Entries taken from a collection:

(* ===== verification/ProcessFiles.v ===== *)
(** * From the camera to the servers' disks

    The whole life of a client, up to the end of its network thread: what the
    servers of its connections receive, and what they save. The runs of the
    witnesses deliver an image. *)

From S2P Require Import Prelude Bytes Text Protocol RingQueue RingSpec RingRefine RingProps RingThreads ThreadProps.
From S2P Require Import Getopt CameraCapture CameraProps Main Transport Files TlsClient TlsProps TlsTheorems TlsSteps.
From S2P Require Import Server ServerProps ServerTheorems ServerMain ServerFiles EndToEnd Pipeline.
From S2P Require Import Process ProcessProps ProcessRefine ProcessFlow ProcessWire ProcessSetup ProcessMoves.
From S2P Require Import ProcessShutdown ProcessTheorems ProcessStreams ProcessDelivery.
From stdpp Require Import sorting.
From Stdlib Require Import Strings.Byte.

#[local] Open Scope Z_scope.

(** ** A client that stops *)

Section Stopping.
Context {Ops : SslOps} {Laws : SslLaws Ops} {Prog : SslProgress Ops}.

(** A client whose network thread is at the head of its loop can stop right
    there: the live connection is closed as it is. *)
Lemma stops_here bo cfg e p0 ce p :
  setup_ok cfg e p0 -> fresh_env ce -> reaches bo p0 p -> p_net p = NHead ->
  exists p', reaches bo p0 p' /\ p_net p' = NExit /\ p_pushes p' = p_pushes p /\ sessions (p_calls p') = connections p.
Proof.
  intros Hs Hce R1 N1.
  set (p2 := tls (tlsDisconnect (p_tls p)).2 (tlsDisconnect (p_tls p)).1 (set_net NExit (set_running false p))).
  exists p2. split_and!; [|done|done|].
  - apply (rtc_r _ (set_running false p)); [eapply rtc_r; [exact R1 | by apply Step_signal]|].
    apply Step_network. exact (Net_stop bo (set_running false p) N1 eq_refl).
  - unfold sessions, connections, p2, tlsDisconnect. cbn. rewrite foldl_app.
    destruct (foldl session_step ([], []) (p_calls p)) as [cur closed].
    by destruct (ssl_ (p_tls p)), (0 <=? sockfd_ (p_tls p)); cbn; rewrite ?app_nil_r.
Qed.
End Stopping.

Section Files.
Context {COps : SslOps} {CLaws : SslLaws COps}.
Context {SOps : SslOps} {SLaws : SslLaws SOps} {SProg : SslProgress SOps} {SRel : SslReliable SOps}.
Context {Fs : FsOps} {FLaws : FsLaws Fs} {FProg : FsProgress Fs}.

(** C2: from the camera to the servers. Take a client that [main] has set up
    from a command line, any interleaving of its capture, network and main
    threads and of signals, any frames and failures of the camera, any number
    of connections with any failures, up to the network thread's return. The
    frames that servers receive, reading each connection to its end, are
    complete and unaltered images among those captured, with strictly
    increasing sequence numbers over all connections: nothing is duplicated,
    reordered, mixed up or corrupted; and on each connection all offered frames
    but possibly the last arrive. *)
Theorem client_delivers_in_order bo cfg e p0 (ce : @connect_env COps) p :
  setup_ok (Ops := COps) cfg e p0 -> fresh_env ce -> reaches bo p0 p -> p_net p = NExit ->
  Z.of_nat (length (p_pushes p)) < 2 ^ 64 ->
  exists completes,
    Forall2 (server_receives (SOps := SOps) (Fs := Fs)) (sessions (p_calls p)) completes /\
    concat completes `sublist_of` omap (call_frame MAX_FRAME_SIZE) (p_pushes p) /\
    StronglySorted Z.lt (f_seq <$> concat completes).
Proof. apply client_sessions. Qed.

(** C9: from the camera to the disk. In the situation of the previous theorem,
    take a server that saves frames to a directory whose name has at most 479
    characters (with a longer one snprintf cuts the file names, and frames
    share a file). After reading a connection to its end it has one file per
    received frame, files of different frames have different names, every
    descriptor opened for them is closed again, and, unless a save failed (the
    counter of saved frames tells, as long as it does not pass 2^64), each file
    holds exactly the image that the client captured. *)
Theorem captured_frames_saved bo cfg e p0 (ce : @connect_env COps) p :
  setup_ok (Ops := COps) cfg e p0 -> fresh_env ce -> reaches bo p0 p -> p_net p = NExit ->
  Z.of_nat (length (p_pushes p)) < 2 ^ 64 ->
  exists completes,
    concat completes `sublist_of` omap (call_frame MAX_FRAME_SIZE) (p_pushes p) /\
    forall scfg, save_frames scfg = true -> (length (c_string (output_dir scfg)) <= 479)%nat ->
      Forall2 (server_saves (SOps := SOps) (Fs := Fs) scfg) (sessions (p_calls p)) completes.
Proof.
  intros Hs Hce Hr Hn Hlen. destruct (client_sessions bo cfg e p0 ce p Hs Hce Hr Hn Hlen) as (Hg & cs & H1 & H2 & H3).
  exists cs. split; [done|]. intros scfg Hsave Hdir. by apply sessions_saved.
Qed.

(** C3: at any moment of a client that [main] has set up, whatever its threads
    are doing and however many bytes of each of its connections, the live one
    included, have arrived: a server has received exactly the frames whose
    images have arrived completely; the frames of all connections together are
    complete and unaltered images among those captured so far, with strictly
    increasing sequence numbers. *)
Theorem received_at_any_time bo cfg e p0 (ce : @connect_env COps) p ms :
  setup_ok (Ops := COps) cfg e p0 -> fresh_env ce -> reaches bo p0 p ->
  Z.of_nat (length (p_pushes p)) < 2 ^ 64 -> length ms = length (connections p) ->
  exists completes,
    Forall2 (fun x complete => server_reads x.1 x.2 complete) (zip (connections p) ms) completes /\
    concat completes `sublist_of` omap (call_frame MAX_FRAME_SIZE) (p_pushes p) /\
    StronglySorted Z.lt (f_seq <$> concat completes).
Proof. apply connections_read. Qed.
End Files.

(** ** A client that delivers an image *)

(** The pipe client of ProcessDelivery has sent its image. *)
Lemma pipe_delivered :
  exists p closed, reaches ORDER_LITTLE_ENDIAN pipe_start p /\ p_running p = true /\ p_net p = NHead /\
    p_pushes p = [pipe_call] /\ connections p = closed ++ [([pipe_frame], wire_stream [pipe_frame])].
Proof.
  assert (reaches ORDER_LITTLE_ENDIAN pipe_start pipe_client) as R0 by (apply rtc_once, Step_main, Main_spawn; reflexivity).
  destruct (image_delivered (COps := pipe_ops) (SOps := scripted_ops) (Fs := store_ops) ORDER_LITTLE_ENDIAN
    demo_cfg demo_setup pipe_start (fun _ => True) pipe_connect pipe_client demo_image pipe_call
    (mkCameraCapture (cam_config_ (p_camera pipe_client)) true 1280 720 30 (PixelFormat_value JPEG) true 1) pipe_frame
    pipe_setup_ok pipe_cooperative R0) as (p & closed & fs & k & R & H2 & H3 & H4 & H5 & H6 & _);
    [reflexivity | discriminate | done | reflexivity | reflexivity |].
  change (p_pushes pipe_client ++ [pipe_call]) with [pipe_call] in H4. change (sent k) with k in H6. subst k.
  assert (fs = []) as ->.
  { destruct (connections_offered ORDER_LITTLE_ENDIAN demo_cfg demo_setup pipe_start
      pipe_connect p pipe_setup_ok (co_fresh _ _ pipe_cooperative)) as [_ Hsub]; [by trans pipe_client|].
    rewrite H4, H5, map_app, concat_app in Hsub. apply sublist_length in Hsub.
    change (omap _ [pipe_call]) with [pipe_frame] in Hsub. cbn in Hsub. rewrite !length_app in Hsub. cbn in Hsub.
    destruct fs; [done | cbn in Hsub; lia]. }
  exists p, closed. split_and!; [by trans pipe_client | done..].
Qed.

(** It is told to stop and its network thread returns. *)
Lemma pipe_stopped :
  exists p closed, reaches ORDER_LITTLE_ENDIAN pipe_start p /\ p_net p = NExit /\
    p_pushes p = [pipe_call] /\ sessions (p_calls p) = closed ++ [([pipe_frame], wire_stream [pipe_frame])].
Proof.
  destruct pipe_delivered as (p & closed & R & _ & N & P & C).
  destruct (stops_here ORDER_LITTLE_ENDIAN demo_cfg demo_setup pipe_start pipe_connect p
    pipe_setup_ok (co_fresh _ _ pipe_cooperative) R N) as (p' & R' & N' & P' & C').
  exists p', closed. by rewrite C', P'.
Qed.

(** The server at the other end of that connection. *)
Definition pipe_peer : @conn scripted_ops :=
  mkScripted [Moves 3; Would SSL_ERROR_WANT_READ; Moves 50] [] (wire_stream [pipe_frame]) SSL_ERROR_ZERO_RETURN 0.

Definition pipe_read : option (list received * loop_exit * @client_state scripted_ops store_ops) :=
  handleClient ORDER_BIG_ENDIAN 60 saving_config (replicate 3 true ++ [false]) pipe_peer demo_store demo_stats.
Definition pipe_saved : @client_state scripted_ops store_ops :=
  from_option snd (mkClientState pipe_peer demo_store demo_stats [] 0) pipe_read.

Lemma pipe_peer_of k : k = wire_stream [pipe_frame] -> peer_of (COps := pipe_ops) (SOps := scripted_ops) k pipe_peer.
Proof. intros ->. split; [repeat constructor | reflexivity]. Qed.

(** It reads the image and saves it. *)
Lemma pipe_served :
  converges (fun n => handleClient ORDER_BIG_ENDIAN n saving_config (replicate 3 true ++ [false])
    pipe_peer demo_store demo_stats) ([rx_of pipe_frame], NoHeader, pipe_saved) /\
  frames_saved (cs_stats pipe_saved) = 1 /\
  file (cs_fs pipe_saved) (chars "out/frame_00000000.jpg") = Some (chars "ab").
Proof.
  split; [|split; vm_compute; reflexivity]. exists 60%nat. intros fuel Hf.
  replace fuel with (60 + (fuel - 60))%nat by lia. vm_compute. reflexivity.
Qed.

Lemma rx_of_pipe complete : complete `prefix_of` [pipe_frame] -> map rx_of complete = [rx_of pipe_frame] -> complete = [pipe_frame].
Proof.
  intros [l Hl] H. destruct complete as [|f complete]; [done|]. injection Hl as <- Hl.
  by destruct complete.
Qed.

Example client_delivers_in_order_witness :
  exists p before completes, reaches ORDER_LITTLE_ENDIAN pipe_start p /\ p_pushes p = [pipe_call] /\
    Forall2 (server_receives (COps := pipe_ops) (SOps := scripted_ops) (Fs := store_ops)) (sessions (p_calls p))
      (completes ++ [[pipe_frame]]) /\
    sessions (p_calls p) = before ++ [([pipe_frame], wire_stream [pipe_frame])].
Proof.
  destruct pipe_stopped as (p & closed & R & N & P & C).
  destruct (client_delivers_in_order (COps := pipe_ops) (SOps := scripted_ops) (Fs := store_ops)
    ORDER_LITTLE_ENDIAN demo_cfg demo_setup pipe_start pipe_connect p pipe_setup_ok
    (co_fresh _ _ pipe_cooperative) R N) as (cs & H1 & _ & _).
  - rewrite P. reflexivity.
  - pose proof H1 as H2. rewrite C in H2. apply Forall2_app_inv_l in H2 as (l1 & l2 & _ & H2 & E).
    apply Forall2_cons_inv_l in H2 as (complete & l3 & (Hpre & _ & Hrecv) & H3 & ->). apply Forall2_nil_inv_l in H3 as ->.
    destruct (Hrecv ORDER_BIG_ENDIAN saving_config 3%nat pipe_peer demo_store demo_stats demo_stats_wf
      (pipe_peer_of _ eq_refl) ltac:(cbn; lia)) as (reason & st & Hc & _).
    pose proof (converges_unique _ _ _ Hc (proj1 pipe_served)) as Eq. injection Eq as Eq _ _.
    exists p, closed, l1. split_and!; [exact R | exact P | | exact C].
    rewrite (rx_of_pipe complete Hpre Eq) in E. rewrite <- E. exact H1.
Defined.

Example captured_frames_saved_witness :
  exists p before completes, reaches ORDER_LITTLE_ENDIAN pipe_start p /\ p_pushes p = [pipe_call] /\
    sessions (p_calls p) = before ++ [([pipe_frame], wire_stream [pipe_frame])] /\
    Forall2 (server_saves (COps := pipe_ops) (SOps := scripted_ops) (Fs := store_ops) saving_config)
      (sessions (p_calls p)) completes /\
    rx_filename saving_config (rx_of pipe_frame) = chars "out/frame_00000000.jpg" /\
    file (cs_fs pipe_saved) (chars "out/frame_00000000.jpg") = Some (f_data pipe_frame).
Proof.
  destruct pipe_stopped as (p & closed & R & N & P & C).
  destruct (captured_frames_saved (COps := pipe_ops) (SOps := scripted_ops) (Fs := store_ops)
    ORDER_LITTLE_ENDIAN demo_cfg demo_setup pipe_start pipe_connect p pipe_setup_ok
    (co_fresh _ _ pipe_cooperative) R N) as (cs & Hsub & H).
  - rewrite P. reflexivity.
  - specialize (H saving_config eq_refl ltac:(apply Nat.leb_le; reflexivity)).
    exists p, closed, cs. split_and!; [exact R | exact P | exact C | exact H | reflexivity |].
    rewrite C in H. apply Forall2_app_inv_l in H as (l1 & l2 & _ & H & ->).
    apply Forall2_cons_inv_l in H as (complete & l3 & Hsaves & _ & ->).
    assert (complete `sublist_of` [pipe_frame]) as Hc1.
    { etrans; [|rewrite P in Hsub; exact Hsub]. rewrite concat_app. cbn. by apply sublist_inserts_l, sublist_inserts_r. }
    destruct (Hsaves ORDER_BIG_ENDIAN 3%nat pipe_peer demo_store demo_stats demo_stats_wf
      (pipe_peer_of _ eq_refl) ltac:(cbn; lia)) as (reason & st & Hc & _ & _ & Hfile).
    { apply sublist_length in Hc1. cbn in *. lia. }
    pose proof (converges_unique _ _ _ Hc (proj1 pipe_served)) as Eq. injection Eq as Eq _ ->.
    apply sublist_cons_r in Hc1 as [Hc1|(rest & -> & Hc1)]; apply sublist_nil_r in Hc1; subst; [done|].
    specialize (Hfile (proj1 (proj2 pipe_served))). apply Forall_inv in Hfile. exact Hfile.
Defined.

Example received_at_any_time_witness :
  exists p before completes, reaches ORDER_LITTLE_ENDIAN pipe_start p /\ p_running p = true /\
    connections p = before ++ [([pipe_frame], wire_stream [pipe_frame])] /\
    Forall2 (fun x complete => server_reads (COps := pipe_ops) (SOps := scripted_ops) (Fs := store_ops) x.1 x.2 complete)
      (zip (connections p) (replicate (length (connections p)) 38%nat)) (completes ++ [[pipe_frame]]).
Proof.
  destruct pipe_delivered as (p & closed & R & Hr & N & P & C).
  destruct (received_at_any_time (COps := pipe_ops) (SOps := scripted_ops) (Fs := store_ops)
    ORDER_LITTLE_ENDIAN demo_cfg demo_setup pipe_start pipe_connect p (replicate (length (connections p)) 38%nat)
    pipe_setup_ok (co_fresh _ _ pipe_cooperative) R) as (cs & H1 & _ & _).
  - rewrite P. reflexivity.
  - by rewrite length_replicate.
  - pose proof H1 as H2. rewrite C, length_app, replicate_add, zip_with_app in H2 by (by rewrite length_replicate).
    apply Forall2_app_inv_l in H2 as (l1 & l2 & _ & H2 & E).
    apply Forall2_cons_inv_l in H2 as (complete & l3 & (Hpre & Hall & _) & H3 & ->). apply Forall2_nil_inv_l in H3 as ->.
    exists p, closed, l1. split_and!; [exact R | exact Hr | exact C |].
    assert (complete = [pipe_frame]) as <-; [|rewrite <- E; exact H1].
    apply (anti_symm prefix); [exact Hpre|]. by apply Hall.
Defined.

** Work order **
The expected answer is every line in the data above that carries the string "Hfile".

** Response **
      (pipe_peer_of _ eq_refl) ltac:(cbn; lia)) as (reason & st & Hc & _ & _ & Hfile).
    specialize (Hfile (proj1 (proj2 pipe_served))). apply Forall_inv in Hfile. exact Hfile.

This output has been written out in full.